In today's economy and job market, corporations are so eager for University students that they are willing to place full-page recruitment ads in this very newspaper for weeks at a time. For fourth-year students seeking the good life after their time at the University, it's hard to ignore the healthy salaries and benefits these companies can offer. What service organizations like AmeriCorps and Teach For America can offer, however, goes well beyond a monetary figure.

By taking on such alternative full-time opportunities, one provides services to communities in dire need. College students often are among the most prominent to take up cries of inequity. These organizations offer the opportunity to hear these cries first-hand and attempt to quiet them through action.

Teach For America places members in a school system that is suffering from a lack of resources -- usually teachers -- for a two-year stint. Members are placed in some of the most underprivileged areas and asked to help educate the children of those areas.

AmeriCorps' other programs also seek to shrink the gap between the advantaged and the disadvantaged through community service efforts. The aid they provide to the communities they serve has resulted in such successes as offering career counseling to over half a million Americans and enabling over 600,000 senior citizens to live independently.

The amount of support such organizations provide for the nation is staggering, but there are individual benefits as well. At the University, we are sheltered from the reality of the outside world. Sure, there are homeless on the Corner, and many of us venture out into the community through such organizations as Madison House. Sure, we take sociology and government courses that deal with issues of poverty on an abstract level.
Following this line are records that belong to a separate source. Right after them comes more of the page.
(** [raw ? JSON.parse(raw) : d] *)
Definition parse_or (raw : option text) (d : json) : result exn json :=
  match raw with
  | None => Ok d
  | Some t =>
      if truthy (text_str t) then match json_parse t with Some v => Ok v | None => Throw EJsonSyntax end
      else Ok d
  end.

Definition node_row (localZfsNodes : list string) (v : NodeView) : Act page :=
  let n := nv_node v in
  caps ← lift (parse_or (n_capabilities n) (JObj []));
  pools ← lift (parse_or (n_pools n) (JArr []));
  scrub ← lift (scrubSummary (n_scrub_status n));
  nvidia ← lift (js_prop "nvidia" (Some caps));
  gpus ← lift (react_child (match opt_prop "gpu_count" nvidia with
                            | None | Some JNull => jz 0
                            | Some v => v
                            end));
  storage ← lift (pools_cell pools);
  issues ← lift (issues_text (Some caps));
  seen ← nodes_ago (n_last_seen n);
  mret (HEl (
    (match n_alias n ≫= or_null with
     | Some a => [HText a; HText (n_name n)]
     | None => [HText (n_name n)]
     end) ++
    [HForm CSetNodeAlias [hidden "name" (n_name n); input "alias" (nullish (n_alias n) ""); submit "Save"];
     badge (online_str (n_online n)); HText (authLabel n); HText gpus] ++
    storage ++ cold_cell v localZfsNodes ++
    show_str (nv_hosted v) (fun s => [HText ("Labs: " +:+ s)]) ++
    show_str (nv_clients v) (fun s => [HText ("SMB clients: " +:+ s)]) ++
    [HText scrub.1; HText issues; HText ("Last seen " +:+ seen)] ++ node_forms v)).

Definition NodesPage (provisioned token_flash error deleted revoked maintenance : option string)
    : WAct page :=
  token ← (match token_flash with Some id => takeFlash id | None => mret None end);
  d ← on_act db;
  zfs ← on_act listLocalZfsNodes;
  rows ← on_act (for_map (fun n => node_row (snd <$> zfs) (node_view d n))
                   (sort_by (by_name n_name) (rows (nodes d))));
  mret (HEl (
    notice error ++
    show_str deleted (fun s => [HText ("Node “" +:+ s +:+ "” was deleted.")]) ++
    show_str revoked (fun s =>
      [HText ("Node “" +:+ s +:+ "” was revoked and its live connection is being closed.")]) ++
    notice maintenance ++
    show_str provisioned (fun p => show_str token (fun t =>
      [HText ("Token for node “" +:+ p +:+ "”"); HText ("sudo lab-agent set-token " +:+ t)])) ++
    [HForm CProvisionNode [input_required "name" ""; submit "Provision token"]] ++
    match rows with [] => [HText "No nodes have connected yet."] | _ => rows end)).

(** ** [logs/page.tsx] *)

(** [new Date(ts).toISOString()]: a time outside the range of dates throws. *)
Definition toISOString (ts : num) : result exn string :=
  if is_finite ts && num_leb (SFabs ts) (num_of_Z 8640000000000000) then Ok (isoString ts)
  else Throw ERangeError.

(** [ago] of [lib/format.ts], for a time an agent may have sent. *)
Definition ago_num (ts : num) : Act string :=
  if negb (num_truthy ts) then mret "never"
  else
    now ← date_now;
    let per x k := num_floor (num_div x (num_of_Z k)) in
    let s := per (num_sub (num_of_Z now) ts) 1000 in
    mret (if num_ltb s (num_of_Z 60) then num_str s +:+ "s ago"
          else if num_ltb s (num_of_Z 3600) then num_str (per s 60) +:+ "m ago"
          else if num_ltb s (num_of_Z 86400) then num_str (per s 3600) +:+ "h ago"
          else num_str (per s 86400) +:+ "d ago").

Definition LEVELS : list string := [""; "DEBUG"; "INFO"; "WARN"; "ERROR"].

(** [column LIKE ?], where a null column does not match *)
Definition like_opt (p : string) (o : option string) : bool :=
  match o with Some s => sql_like p s | None => false end.

(** The WHERE clause: a filter that is empty is not part of it. *)
Definition log_matches (level node q task : string) (l : LogRow) : bool :=
  (negb (truthy level) || String.eqb (log_level l) level) &&
  (negb (truthy node) || bool_decide (log_node l = Some node)) &&
  (negb (truthy task) || bool_decide (log_task_id l = Some task)) &&
  (negb (truthy q) ||
   (let p := "%" +:+ q +:+ "%" in
    sql_like p (log_msg l) || like_opt p (log_detail l) || like_opt p (log_source l))).

Definition logs_query (level node q task : string) (d : Db) : list LogRow :=
  take 300 (sort_by (fun a b => num_leb (log_ts b) (log_ts a))
    (List.filter (log_matches level node q task) (rows (logs d)))).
But these experiences are limited and don't offer a very broad scope of the realities that the underprivileged face on a day-to-day basis.

Teach For America and AmeriCorps do. Both organizations place members in some of the most impoverished regions of the country. Spending one to two years in these areas is sure to have a profound effect on one's perception of the nation and life in general -- an effect that could alter the path of one's life in a number of ways working behind a desk could not.

The more pragmatic might argue that as much as one would like to uphold his ideals and serve his community, practical financial concerns prevent this from being realistic. While neither AmeriCorps nor Teach For America purport to make their members rich, they do provide sufficient income. Teach For America salaries range from $20,000 to $34,500, depending on the cost of living in a corps member's area. According to its Web site, AmeriCorps offers "enough to meet basic needs." Additionally, both grant educational awards of $4,725 for each year of service and offer student loan deferrals and interest payments.

This is not to mention the benefits one might gain in graduate school admissions and in the job market. According to the Teach For America, representatives from such highly regarded organizations as the John F. Kennedy School of Government at Harvard University and Andersen Consulting have noted the value they place on completion of Teach For America. Clearly, joining one of these organizations does not preclude attaining one's personal goals -- it simply requires putting them off for a year or two at a great benefit to the community.

The New York City Board of Education released figures Thursday stating that New York City schools will need more than 41,000 new public school teachers over the next five years. These needs are indicative not only of needs in education that plague the nation, but needs in all areas. It seems a healthy society would be marked by the privileged offering some of what they've gained to the unprivileged. The majority of University students, no matter how hard they may try to fight the label, are among the privileged -- offering the benefits of this status to others is imperative.

(Chris DelGrosso's column appears Mondays in The Cavalier Daily.)